## Goal of the exercise
I need the number of lines in the data that include "Hapart"; reply with that number alone.

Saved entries
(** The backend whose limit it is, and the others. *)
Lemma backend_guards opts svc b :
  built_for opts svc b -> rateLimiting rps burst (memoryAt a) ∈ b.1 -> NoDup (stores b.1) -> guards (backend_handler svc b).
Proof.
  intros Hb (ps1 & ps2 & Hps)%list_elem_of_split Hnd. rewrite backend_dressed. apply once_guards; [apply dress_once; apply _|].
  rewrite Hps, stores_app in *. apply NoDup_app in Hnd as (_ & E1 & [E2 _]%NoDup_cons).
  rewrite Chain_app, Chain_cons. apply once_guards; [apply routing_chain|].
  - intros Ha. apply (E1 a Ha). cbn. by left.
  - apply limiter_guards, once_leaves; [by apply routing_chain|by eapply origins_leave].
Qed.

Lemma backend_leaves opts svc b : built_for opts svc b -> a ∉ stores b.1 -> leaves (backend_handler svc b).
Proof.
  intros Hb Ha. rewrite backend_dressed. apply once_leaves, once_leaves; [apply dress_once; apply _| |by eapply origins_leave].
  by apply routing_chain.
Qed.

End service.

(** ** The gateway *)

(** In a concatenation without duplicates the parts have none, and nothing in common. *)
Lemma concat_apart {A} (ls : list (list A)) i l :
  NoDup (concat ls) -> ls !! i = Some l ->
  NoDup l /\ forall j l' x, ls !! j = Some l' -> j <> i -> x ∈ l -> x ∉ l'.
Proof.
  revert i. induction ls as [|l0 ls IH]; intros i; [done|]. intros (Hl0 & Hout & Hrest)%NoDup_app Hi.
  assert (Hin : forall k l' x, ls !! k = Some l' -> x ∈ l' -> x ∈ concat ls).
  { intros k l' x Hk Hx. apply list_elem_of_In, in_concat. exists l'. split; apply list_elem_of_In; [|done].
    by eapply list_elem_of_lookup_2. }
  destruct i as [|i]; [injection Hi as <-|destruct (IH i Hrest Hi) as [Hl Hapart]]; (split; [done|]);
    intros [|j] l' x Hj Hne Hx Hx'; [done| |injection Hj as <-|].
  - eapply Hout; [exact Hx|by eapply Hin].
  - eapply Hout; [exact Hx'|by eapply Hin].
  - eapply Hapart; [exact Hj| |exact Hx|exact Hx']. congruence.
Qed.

--

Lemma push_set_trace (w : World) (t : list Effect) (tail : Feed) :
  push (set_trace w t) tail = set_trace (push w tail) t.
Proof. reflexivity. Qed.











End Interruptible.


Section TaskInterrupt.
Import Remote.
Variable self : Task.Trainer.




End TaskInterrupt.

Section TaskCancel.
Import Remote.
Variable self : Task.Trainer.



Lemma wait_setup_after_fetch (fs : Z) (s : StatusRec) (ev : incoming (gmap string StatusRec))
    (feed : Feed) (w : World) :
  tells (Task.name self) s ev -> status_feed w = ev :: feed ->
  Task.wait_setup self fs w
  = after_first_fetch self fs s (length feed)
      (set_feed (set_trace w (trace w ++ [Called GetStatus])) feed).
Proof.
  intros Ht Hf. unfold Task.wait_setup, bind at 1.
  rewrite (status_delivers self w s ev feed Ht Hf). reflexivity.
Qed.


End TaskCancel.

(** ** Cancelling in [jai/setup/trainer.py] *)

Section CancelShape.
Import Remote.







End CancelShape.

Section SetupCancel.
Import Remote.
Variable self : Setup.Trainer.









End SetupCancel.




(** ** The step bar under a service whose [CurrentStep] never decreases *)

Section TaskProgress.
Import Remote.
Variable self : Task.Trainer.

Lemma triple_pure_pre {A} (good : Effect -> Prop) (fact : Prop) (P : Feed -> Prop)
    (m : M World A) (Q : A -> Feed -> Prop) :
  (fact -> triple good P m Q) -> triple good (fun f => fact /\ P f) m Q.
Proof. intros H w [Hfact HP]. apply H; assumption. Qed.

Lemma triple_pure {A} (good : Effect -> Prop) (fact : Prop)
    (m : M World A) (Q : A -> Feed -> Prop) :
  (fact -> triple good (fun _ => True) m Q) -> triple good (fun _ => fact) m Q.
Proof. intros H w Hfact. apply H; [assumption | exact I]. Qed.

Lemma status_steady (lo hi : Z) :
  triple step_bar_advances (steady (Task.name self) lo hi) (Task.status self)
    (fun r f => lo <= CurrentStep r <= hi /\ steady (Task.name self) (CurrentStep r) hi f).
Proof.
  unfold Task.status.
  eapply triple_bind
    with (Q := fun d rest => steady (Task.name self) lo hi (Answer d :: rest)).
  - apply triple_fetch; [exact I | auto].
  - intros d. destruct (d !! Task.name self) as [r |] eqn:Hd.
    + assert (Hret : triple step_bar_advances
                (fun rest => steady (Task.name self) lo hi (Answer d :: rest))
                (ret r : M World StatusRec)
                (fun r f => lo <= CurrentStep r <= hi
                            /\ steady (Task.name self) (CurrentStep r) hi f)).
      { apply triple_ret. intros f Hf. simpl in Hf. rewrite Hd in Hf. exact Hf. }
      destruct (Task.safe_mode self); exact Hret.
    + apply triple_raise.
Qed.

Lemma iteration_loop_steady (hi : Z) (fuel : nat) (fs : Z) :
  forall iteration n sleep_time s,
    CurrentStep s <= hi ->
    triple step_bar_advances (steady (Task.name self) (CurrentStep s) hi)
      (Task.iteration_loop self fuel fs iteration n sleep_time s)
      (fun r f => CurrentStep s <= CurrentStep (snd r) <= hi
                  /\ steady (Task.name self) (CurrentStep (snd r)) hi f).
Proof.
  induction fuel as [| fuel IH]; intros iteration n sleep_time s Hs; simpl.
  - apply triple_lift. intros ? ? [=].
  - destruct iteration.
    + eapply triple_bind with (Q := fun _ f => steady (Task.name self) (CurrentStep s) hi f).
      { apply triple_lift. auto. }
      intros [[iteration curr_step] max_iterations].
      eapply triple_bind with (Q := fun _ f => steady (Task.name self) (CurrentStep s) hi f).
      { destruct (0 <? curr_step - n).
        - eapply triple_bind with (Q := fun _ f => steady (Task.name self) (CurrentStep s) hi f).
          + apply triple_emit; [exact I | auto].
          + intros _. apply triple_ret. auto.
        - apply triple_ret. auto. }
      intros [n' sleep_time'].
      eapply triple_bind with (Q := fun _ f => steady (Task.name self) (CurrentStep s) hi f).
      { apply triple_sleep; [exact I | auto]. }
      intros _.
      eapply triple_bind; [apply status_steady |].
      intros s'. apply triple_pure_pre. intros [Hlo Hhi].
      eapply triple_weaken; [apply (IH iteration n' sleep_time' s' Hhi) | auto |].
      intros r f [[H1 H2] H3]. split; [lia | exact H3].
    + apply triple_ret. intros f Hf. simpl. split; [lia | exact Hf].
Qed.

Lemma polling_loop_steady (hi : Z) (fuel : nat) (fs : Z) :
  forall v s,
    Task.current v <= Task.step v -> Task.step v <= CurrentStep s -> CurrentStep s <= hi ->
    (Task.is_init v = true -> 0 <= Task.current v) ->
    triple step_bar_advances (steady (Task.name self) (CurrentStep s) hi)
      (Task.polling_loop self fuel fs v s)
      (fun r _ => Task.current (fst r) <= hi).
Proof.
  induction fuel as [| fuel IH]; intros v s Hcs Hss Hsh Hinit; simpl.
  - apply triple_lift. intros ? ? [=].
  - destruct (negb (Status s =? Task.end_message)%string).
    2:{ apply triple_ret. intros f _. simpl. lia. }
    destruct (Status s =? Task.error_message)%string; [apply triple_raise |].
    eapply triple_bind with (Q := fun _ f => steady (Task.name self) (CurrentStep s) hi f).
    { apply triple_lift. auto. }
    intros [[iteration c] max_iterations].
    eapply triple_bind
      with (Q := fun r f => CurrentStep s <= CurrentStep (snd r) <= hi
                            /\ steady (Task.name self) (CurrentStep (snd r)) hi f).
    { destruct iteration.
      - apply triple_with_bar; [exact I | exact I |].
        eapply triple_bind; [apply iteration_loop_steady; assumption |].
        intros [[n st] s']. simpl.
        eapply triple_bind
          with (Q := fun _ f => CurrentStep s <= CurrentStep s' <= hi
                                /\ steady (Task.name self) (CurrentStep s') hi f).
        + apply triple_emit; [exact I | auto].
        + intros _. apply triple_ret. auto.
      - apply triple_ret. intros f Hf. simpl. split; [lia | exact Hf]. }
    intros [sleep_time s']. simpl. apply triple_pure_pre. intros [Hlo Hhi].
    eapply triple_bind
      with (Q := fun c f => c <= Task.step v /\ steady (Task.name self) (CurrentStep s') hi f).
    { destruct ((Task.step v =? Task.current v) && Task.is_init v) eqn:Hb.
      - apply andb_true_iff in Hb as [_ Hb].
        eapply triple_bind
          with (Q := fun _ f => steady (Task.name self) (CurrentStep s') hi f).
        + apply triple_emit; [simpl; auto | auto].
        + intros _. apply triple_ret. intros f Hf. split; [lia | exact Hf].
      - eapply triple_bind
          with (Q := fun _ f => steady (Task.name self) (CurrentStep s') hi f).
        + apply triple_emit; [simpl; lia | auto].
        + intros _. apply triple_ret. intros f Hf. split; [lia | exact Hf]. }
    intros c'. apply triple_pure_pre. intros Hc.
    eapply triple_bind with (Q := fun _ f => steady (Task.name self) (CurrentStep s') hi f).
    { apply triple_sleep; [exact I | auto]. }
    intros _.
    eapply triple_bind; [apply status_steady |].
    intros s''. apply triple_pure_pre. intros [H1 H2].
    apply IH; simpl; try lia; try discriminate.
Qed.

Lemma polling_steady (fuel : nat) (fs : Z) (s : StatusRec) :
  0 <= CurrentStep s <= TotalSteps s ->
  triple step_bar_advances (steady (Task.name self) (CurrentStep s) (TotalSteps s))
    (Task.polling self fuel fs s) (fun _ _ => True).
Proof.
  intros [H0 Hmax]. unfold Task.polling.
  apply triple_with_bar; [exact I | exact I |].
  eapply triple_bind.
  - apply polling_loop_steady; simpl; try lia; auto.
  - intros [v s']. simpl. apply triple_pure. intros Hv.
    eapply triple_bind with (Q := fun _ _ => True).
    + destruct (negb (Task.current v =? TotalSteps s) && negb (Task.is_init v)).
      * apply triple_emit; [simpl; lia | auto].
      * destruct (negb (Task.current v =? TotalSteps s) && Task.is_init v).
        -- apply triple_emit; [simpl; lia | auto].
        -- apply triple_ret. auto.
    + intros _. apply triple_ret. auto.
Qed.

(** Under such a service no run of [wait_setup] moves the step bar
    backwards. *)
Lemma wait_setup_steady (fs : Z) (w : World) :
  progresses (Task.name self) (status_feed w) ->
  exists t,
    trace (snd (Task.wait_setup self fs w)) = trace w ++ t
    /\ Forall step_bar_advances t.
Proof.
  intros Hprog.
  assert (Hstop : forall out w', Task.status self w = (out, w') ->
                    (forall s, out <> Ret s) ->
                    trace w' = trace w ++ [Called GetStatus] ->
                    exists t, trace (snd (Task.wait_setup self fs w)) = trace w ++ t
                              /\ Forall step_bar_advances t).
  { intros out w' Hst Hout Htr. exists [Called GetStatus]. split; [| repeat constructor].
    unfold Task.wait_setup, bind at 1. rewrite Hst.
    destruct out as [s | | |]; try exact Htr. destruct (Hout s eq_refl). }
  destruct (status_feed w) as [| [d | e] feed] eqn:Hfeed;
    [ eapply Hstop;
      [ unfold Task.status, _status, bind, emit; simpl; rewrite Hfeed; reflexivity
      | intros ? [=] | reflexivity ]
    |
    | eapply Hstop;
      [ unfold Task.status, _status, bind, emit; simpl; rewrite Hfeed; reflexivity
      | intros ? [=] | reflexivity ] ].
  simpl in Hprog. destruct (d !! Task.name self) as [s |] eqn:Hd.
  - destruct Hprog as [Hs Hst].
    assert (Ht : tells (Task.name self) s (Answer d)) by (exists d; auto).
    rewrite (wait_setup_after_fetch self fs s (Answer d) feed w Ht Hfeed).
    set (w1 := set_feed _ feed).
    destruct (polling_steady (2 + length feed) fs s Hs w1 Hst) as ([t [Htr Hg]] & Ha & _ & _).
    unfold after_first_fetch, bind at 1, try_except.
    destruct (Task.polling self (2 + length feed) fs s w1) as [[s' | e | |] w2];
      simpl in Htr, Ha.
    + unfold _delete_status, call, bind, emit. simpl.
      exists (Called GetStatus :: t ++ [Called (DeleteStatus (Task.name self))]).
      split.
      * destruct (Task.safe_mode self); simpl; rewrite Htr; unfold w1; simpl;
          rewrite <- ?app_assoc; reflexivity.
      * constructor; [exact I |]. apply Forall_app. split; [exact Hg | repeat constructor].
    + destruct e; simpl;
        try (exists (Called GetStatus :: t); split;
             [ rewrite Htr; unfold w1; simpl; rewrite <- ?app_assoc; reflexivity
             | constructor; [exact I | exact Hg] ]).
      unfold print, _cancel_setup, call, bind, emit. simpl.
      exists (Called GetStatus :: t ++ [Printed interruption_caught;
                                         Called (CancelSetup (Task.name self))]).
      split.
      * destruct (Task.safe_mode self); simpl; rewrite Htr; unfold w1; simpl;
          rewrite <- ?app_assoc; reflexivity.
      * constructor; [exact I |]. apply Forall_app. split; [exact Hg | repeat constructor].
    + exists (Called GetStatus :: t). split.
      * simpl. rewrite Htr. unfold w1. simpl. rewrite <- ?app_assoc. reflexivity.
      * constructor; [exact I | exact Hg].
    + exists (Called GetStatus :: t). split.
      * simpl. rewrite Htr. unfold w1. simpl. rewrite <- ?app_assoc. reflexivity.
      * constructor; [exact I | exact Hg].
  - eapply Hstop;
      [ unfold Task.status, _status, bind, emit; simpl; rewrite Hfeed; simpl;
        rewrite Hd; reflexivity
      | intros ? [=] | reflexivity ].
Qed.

## Written solution
2